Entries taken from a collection
——————————
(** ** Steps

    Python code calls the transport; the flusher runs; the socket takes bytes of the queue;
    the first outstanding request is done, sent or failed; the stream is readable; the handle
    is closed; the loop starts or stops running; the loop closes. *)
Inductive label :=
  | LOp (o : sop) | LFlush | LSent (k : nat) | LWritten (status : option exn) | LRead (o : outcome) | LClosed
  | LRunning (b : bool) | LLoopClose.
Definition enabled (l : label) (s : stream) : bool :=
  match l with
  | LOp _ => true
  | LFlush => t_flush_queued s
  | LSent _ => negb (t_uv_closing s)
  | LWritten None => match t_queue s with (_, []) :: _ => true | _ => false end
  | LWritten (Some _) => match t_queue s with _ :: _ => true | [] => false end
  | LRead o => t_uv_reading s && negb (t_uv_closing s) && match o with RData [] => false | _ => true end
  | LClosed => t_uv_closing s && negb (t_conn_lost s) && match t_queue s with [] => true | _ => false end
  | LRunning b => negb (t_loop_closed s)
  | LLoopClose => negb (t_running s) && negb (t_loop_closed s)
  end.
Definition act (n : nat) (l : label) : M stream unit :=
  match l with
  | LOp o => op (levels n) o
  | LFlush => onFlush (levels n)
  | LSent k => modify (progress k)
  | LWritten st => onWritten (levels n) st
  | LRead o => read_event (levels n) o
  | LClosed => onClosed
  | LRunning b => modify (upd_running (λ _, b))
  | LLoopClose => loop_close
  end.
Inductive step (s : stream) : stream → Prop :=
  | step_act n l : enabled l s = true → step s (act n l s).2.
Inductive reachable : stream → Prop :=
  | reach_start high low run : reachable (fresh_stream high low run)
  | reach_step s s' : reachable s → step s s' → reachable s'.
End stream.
——————————
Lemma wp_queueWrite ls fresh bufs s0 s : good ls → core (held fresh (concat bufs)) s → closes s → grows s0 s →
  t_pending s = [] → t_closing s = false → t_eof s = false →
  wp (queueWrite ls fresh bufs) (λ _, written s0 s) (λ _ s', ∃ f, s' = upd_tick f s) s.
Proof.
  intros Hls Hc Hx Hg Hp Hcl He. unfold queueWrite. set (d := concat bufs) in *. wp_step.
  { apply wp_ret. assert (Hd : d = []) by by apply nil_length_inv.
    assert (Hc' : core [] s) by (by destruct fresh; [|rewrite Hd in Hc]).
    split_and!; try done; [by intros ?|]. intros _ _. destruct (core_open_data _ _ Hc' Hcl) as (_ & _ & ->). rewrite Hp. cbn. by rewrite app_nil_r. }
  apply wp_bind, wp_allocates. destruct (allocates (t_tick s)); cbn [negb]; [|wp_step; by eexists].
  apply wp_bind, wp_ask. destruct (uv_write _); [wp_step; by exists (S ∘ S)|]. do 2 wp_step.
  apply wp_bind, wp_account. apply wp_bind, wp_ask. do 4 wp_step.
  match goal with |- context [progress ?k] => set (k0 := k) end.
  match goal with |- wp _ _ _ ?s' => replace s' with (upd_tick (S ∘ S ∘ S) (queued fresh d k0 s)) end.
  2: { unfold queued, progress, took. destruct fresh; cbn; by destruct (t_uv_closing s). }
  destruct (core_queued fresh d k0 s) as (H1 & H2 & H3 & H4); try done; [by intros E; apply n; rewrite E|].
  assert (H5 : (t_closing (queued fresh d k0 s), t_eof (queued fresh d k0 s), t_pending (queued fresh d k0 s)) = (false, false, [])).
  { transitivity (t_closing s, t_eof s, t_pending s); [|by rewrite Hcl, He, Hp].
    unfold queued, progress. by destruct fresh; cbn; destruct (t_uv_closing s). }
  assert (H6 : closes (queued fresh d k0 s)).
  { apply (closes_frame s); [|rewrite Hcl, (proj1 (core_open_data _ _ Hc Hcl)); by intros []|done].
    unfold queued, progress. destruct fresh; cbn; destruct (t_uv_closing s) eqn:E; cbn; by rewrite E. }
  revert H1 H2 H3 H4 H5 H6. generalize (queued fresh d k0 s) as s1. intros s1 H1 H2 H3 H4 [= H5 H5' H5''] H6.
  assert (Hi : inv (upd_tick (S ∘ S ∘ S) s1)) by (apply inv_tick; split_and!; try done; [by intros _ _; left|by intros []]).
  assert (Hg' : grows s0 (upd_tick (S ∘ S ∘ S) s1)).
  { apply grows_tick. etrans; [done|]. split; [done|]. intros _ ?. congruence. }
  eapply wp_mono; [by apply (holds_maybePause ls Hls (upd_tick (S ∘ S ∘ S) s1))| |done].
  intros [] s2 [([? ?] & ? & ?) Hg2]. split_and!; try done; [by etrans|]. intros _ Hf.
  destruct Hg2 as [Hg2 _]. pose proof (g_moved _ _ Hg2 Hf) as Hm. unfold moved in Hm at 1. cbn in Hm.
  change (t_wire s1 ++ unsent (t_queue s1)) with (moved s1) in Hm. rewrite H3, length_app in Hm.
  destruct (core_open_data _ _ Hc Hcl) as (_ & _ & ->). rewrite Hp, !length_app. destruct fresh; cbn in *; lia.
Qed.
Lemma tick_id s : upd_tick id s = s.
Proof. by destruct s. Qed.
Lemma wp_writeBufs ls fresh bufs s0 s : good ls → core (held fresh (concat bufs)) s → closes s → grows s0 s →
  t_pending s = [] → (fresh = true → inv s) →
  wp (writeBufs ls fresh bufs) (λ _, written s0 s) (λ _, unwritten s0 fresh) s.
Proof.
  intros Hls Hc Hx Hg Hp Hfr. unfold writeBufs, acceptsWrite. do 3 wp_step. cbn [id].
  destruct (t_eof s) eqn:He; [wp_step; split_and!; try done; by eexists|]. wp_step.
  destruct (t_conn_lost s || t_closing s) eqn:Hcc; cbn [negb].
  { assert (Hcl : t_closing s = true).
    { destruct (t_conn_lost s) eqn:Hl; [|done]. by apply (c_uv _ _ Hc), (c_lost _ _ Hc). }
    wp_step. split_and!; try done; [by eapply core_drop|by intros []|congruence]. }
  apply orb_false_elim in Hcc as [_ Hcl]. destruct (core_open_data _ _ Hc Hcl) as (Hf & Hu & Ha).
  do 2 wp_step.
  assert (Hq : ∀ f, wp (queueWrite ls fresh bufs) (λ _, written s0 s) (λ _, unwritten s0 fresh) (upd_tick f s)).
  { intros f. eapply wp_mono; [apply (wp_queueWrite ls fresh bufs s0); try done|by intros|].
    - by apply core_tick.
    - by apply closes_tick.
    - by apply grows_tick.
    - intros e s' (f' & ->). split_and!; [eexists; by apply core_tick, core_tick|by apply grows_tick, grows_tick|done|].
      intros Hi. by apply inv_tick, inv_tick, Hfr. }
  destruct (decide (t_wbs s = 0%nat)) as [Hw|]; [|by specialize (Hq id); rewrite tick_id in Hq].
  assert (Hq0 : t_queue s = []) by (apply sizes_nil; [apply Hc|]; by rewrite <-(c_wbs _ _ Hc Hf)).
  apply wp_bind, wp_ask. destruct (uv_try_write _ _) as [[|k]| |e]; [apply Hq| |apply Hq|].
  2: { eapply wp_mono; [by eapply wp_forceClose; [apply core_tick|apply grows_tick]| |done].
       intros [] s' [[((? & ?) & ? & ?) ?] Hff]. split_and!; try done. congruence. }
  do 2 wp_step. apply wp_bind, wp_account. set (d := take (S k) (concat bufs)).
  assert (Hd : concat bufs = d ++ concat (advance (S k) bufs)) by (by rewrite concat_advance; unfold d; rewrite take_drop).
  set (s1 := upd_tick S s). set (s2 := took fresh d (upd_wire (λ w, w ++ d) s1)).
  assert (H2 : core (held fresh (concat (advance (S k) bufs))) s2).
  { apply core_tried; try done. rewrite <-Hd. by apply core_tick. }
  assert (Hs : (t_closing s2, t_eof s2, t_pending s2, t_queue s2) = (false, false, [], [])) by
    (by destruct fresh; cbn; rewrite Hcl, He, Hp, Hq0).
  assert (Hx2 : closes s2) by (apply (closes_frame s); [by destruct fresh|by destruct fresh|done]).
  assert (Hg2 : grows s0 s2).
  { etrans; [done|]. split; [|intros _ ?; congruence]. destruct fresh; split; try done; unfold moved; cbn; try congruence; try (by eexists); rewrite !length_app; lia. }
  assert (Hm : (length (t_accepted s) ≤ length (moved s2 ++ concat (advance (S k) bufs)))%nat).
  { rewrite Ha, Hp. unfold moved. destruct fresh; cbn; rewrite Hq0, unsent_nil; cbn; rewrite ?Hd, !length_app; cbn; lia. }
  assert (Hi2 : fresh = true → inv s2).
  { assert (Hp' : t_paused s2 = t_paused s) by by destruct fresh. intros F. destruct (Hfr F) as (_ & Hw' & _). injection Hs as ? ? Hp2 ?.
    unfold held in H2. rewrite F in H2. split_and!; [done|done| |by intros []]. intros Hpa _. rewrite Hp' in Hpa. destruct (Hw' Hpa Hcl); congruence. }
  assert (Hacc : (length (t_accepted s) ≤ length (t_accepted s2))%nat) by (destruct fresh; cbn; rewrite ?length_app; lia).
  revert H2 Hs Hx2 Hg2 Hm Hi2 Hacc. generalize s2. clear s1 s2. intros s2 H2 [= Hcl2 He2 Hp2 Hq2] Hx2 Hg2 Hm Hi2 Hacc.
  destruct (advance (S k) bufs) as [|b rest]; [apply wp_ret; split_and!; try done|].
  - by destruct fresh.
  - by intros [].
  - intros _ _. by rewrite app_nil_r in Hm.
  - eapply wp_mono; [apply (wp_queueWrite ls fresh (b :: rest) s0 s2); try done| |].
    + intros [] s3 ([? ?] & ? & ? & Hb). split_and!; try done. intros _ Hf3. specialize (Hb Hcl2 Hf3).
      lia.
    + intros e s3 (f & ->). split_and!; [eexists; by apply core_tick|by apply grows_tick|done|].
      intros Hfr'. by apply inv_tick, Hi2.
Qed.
——————————
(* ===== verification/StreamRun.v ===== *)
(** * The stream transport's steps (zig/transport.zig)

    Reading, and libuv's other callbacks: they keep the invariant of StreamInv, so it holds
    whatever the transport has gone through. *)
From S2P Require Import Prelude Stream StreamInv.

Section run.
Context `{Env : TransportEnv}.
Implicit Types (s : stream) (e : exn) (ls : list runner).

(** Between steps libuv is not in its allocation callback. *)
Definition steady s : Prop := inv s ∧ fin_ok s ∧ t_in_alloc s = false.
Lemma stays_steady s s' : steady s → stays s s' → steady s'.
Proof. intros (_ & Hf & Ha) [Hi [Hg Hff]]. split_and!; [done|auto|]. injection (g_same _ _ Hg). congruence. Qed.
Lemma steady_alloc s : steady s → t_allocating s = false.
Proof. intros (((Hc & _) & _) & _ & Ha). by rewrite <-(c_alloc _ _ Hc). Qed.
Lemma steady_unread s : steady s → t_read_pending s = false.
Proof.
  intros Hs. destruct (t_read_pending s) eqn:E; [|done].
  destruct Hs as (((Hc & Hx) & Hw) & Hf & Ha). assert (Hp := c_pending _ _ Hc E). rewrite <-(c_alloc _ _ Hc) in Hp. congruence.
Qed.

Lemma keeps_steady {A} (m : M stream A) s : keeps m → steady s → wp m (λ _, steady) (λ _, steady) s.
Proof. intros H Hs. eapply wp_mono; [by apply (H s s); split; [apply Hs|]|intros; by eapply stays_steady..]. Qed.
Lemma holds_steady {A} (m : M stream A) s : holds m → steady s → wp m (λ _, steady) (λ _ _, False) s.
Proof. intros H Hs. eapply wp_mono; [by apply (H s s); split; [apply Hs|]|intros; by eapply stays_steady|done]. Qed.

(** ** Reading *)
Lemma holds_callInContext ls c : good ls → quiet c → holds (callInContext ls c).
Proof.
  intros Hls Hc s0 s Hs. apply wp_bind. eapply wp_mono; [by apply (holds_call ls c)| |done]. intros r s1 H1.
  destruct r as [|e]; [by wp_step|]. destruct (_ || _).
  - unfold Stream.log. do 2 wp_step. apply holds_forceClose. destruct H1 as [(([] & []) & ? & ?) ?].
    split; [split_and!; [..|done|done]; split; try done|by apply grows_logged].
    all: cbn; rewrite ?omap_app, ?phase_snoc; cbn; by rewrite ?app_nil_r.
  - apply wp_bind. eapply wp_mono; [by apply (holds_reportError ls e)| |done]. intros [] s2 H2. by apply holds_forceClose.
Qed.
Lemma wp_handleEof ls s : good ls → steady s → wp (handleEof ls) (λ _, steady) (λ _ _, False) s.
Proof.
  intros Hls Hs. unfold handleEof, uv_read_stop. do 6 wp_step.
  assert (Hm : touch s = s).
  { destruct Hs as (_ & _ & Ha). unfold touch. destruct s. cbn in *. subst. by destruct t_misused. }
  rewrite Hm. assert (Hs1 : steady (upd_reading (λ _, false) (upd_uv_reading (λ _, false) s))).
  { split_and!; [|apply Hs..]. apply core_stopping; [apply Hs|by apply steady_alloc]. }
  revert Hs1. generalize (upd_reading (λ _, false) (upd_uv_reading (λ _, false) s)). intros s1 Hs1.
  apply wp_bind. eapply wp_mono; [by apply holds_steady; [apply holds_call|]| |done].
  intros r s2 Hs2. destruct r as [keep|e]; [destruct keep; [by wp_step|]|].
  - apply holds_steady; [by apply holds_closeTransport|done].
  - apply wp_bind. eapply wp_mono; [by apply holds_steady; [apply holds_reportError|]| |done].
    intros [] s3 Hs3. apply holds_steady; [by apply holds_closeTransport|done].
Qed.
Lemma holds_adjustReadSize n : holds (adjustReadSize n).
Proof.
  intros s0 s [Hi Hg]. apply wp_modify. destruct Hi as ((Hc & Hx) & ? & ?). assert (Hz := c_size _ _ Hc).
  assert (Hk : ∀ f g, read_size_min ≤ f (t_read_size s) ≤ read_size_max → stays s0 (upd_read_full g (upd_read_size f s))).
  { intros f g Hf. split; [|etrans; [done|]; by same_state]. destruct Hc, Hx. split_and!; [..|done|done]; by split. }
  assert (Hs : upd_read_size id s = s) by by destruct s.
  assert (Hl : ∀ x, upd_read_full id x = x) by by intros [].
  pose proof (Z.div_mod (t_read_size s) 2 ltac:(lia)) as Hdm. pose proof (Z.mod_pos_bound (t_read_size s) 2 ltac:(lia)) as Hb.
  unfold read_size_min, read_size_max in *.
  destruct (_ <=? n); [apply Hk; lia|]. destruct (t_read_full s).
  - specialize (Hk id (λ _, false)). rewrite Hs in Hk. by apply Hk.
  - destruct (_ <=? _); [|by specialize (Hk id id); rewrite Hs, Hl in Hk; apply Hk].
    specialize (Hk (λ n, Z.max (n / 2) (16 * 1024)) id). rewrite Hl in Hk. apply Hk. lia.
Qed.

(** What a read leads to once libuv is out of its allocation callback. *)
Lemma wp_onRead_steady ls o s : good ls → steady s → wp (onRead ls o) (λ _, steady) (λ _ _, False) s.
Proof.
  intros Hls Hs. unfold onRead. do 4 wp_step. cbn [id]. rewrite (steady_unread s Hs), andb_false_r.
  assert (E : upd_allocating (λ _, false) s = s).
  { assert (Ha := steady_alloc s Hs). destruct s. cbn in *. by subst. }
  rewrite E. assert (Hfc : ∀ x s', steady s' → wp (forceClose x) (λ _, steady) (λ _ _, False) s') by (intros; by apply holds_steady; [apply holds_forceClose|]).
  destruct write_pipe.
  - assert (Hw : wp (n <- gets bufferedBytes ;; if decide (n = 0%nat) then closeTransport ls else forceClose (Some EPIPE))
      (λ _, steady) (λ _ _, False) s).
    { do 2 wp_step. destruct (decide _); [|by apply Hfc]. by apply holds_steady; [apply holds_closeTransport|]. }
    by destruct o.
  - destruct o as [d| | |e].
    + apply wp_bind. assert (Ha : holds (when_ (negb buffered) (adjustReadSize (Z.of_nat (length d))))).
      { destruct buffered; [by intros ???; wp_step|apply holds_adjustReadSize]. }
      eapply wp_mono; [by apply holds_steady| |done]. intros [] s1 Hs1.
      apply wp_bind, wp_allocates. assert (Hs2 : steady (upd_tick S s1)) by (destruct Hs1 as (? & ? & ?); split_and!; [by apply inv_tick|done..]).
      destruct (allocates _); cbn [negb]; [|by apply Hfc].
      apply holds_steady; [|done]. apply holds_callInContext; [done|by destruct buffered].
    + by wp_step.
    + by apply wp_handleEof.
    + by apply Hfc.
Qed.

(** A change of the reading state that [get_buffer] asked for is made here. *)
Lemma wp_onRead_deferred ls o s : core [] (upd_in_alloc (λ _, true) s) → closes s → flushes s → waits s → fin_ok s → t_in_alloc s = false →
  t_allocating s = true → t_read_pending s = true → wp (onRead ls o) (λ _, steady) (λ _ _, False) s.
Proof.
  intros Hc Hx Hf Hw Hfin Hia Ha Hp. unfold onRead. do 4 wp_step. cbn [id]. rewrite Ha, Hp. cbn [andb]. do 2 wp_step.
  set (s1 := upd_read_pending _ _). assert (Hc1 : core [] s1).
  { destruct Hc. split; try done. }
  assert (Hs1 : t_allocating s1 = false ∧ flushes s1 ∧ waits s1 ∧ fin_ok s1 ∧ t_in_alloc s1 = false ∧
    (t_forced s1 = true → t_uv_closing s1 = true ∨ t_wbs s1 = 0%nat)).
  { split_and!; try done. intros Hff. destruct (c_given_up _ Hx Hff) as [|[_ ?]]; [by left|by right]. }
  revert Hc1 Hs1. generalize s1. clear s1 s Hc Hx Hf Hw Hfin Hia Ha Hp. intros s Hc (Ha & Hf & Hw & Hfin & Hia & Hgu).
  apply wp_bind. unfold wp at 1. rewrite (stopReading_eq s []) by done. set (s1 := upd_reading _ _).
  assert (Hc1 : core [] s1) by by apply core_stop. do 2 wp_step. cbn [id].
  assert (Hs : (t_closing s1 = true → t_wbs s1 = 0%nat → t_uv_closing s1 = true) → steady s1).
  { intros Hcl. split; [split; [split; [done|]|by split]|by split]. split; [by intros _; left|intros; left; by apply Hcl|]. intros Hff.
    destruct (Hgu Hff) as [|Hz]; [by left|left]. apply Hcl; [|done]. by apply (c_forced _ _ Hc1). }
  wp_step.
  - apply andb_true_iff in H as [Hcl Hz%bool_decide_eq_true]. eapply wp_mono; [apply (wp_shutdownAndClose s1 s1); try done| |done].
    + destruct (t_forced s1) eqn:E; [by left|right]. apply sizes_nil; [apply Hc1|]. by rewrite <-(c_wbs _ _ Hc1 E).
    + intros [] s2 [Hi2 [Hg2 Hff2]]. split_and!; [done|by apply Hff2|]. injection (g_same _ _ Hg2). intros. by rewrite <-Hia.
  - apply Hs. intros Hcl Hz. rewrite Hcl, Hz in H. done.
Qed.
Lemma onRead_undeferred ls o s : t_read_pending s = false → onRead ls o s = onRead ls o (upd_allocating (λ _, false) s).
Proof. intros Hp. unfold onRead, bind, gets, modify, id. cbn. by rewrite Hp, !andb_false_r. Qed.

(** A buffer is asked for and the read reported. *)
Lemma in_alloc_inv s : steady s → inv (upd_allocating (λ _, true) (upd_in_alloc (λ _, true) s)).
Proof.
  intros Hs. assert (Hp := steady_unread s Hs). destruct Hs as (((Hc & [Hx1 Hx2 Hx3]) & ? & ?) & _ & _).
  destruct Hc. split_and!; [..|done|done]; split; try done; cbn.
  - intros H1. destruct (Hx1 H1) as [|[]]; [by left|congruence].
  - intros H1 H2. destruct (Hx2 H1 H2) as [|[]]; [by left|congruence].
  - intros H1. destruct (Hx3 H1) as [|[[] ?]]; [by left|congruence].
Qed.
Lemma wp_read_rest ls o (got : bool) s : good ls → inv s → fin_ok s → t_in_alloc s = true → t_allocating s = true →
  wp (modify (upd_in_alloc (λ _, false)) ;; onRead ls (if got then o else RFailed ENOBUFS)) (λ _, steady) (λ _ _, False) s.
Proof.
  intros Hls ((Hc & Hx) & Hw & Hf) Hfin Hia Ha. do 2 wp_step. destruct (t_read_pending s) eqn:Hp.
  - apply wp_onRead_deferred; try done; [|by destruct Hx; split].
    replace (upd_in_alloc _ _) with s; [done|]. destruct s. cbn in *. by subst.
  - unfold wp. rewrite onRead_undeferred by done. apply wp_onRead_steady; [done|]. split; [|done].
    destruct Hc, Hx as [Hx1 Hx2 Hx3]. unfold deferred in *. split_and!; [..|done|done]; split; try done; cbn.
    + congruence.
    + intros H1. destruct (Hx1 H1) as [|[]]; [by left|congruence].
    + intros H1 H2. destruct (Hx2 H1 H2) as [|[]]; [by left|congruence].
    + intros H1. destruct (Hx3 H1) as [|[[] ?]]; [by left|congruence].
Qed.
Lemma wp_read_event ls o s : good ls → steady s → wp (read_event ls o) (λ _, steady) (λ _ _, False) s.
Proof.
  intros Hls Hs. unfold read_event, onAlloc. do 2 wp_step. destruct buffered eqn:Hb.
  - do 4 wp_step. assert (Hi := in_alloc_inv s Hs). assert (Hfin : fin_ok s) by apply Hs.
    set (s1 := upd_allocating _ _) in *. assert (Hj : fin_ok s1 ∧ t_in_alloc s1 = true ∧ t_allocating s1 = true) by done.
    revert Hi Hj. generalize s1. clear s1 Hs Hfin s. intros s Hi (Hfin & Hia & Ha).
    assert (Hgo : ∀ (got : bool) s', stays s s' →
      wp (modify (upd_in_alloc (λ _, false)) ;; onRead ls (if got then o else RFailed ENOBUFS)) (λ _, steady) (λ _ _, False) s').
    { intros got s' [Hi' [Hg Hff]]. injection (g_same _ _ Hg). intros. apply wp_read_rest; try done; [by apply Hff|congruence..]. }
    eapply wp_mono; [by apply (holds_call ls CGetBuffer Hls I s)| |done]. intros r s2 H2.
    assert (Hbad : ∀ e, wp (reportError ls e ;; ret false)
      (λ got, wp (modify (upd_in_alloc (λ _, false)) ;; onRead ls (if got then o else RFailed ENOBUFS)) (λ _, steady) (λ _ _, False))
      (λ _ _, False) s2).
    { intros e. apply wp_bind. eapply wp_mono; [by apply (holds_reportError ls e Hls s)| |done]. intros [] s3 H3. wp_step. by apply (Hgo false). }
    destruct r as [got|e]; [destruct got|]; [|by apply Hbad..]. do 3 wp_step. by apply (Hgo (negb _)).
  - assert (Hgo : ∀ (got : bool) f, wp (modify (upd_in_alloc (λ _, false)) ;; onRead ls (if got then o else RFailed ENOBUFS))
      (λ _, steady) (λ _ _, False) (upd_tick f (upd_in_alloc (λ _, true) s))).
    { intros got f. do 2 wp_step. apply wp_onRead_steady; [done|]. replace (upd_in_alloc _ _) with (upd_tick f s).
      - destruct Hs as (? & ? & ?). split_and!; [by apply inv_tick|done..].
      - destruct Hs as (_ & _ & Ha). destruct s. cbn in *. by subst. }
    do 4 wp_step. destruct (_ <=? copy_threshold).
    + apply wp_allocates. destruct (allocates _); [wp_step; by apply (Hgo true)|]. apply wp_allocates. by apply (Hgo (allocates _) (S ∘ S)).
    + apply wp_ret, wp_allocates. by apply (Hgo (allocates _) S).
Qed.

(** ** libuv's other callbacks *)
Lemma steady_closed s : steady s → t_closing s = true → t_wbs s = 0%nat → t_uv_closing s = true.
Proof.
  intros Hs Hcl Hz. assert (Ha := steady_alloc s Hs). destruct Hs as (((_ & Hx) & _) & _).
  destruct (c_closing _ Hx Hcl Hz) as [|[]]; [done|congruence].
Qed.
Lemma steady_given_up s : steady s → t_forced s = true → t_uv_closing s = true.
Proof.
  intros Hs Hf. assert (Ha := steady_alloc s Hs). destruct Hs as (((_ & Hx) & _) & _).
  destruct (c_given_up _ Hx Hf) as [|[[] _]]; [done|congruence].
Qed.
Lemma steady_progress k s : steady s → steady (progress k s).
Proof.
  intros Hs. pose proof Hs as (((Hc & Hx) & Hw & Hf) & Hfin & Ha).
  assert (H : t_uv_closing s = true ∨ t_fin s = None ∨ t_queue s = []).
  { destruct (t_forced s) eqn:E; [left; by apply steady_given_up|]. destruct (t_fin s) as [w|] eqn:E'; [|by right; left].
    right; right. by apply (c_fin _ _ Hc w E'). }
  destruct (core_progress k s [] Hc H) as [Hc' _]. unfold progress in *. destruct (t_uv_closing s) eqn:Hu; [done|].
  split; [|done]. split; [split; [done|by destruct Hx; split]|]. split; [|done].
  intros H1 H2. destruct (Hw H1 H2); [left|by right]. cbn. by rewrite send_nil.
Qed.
——————————
Exercise brief - Find every line above that includes the word "Hbad" and report only how many there are.

Output - 2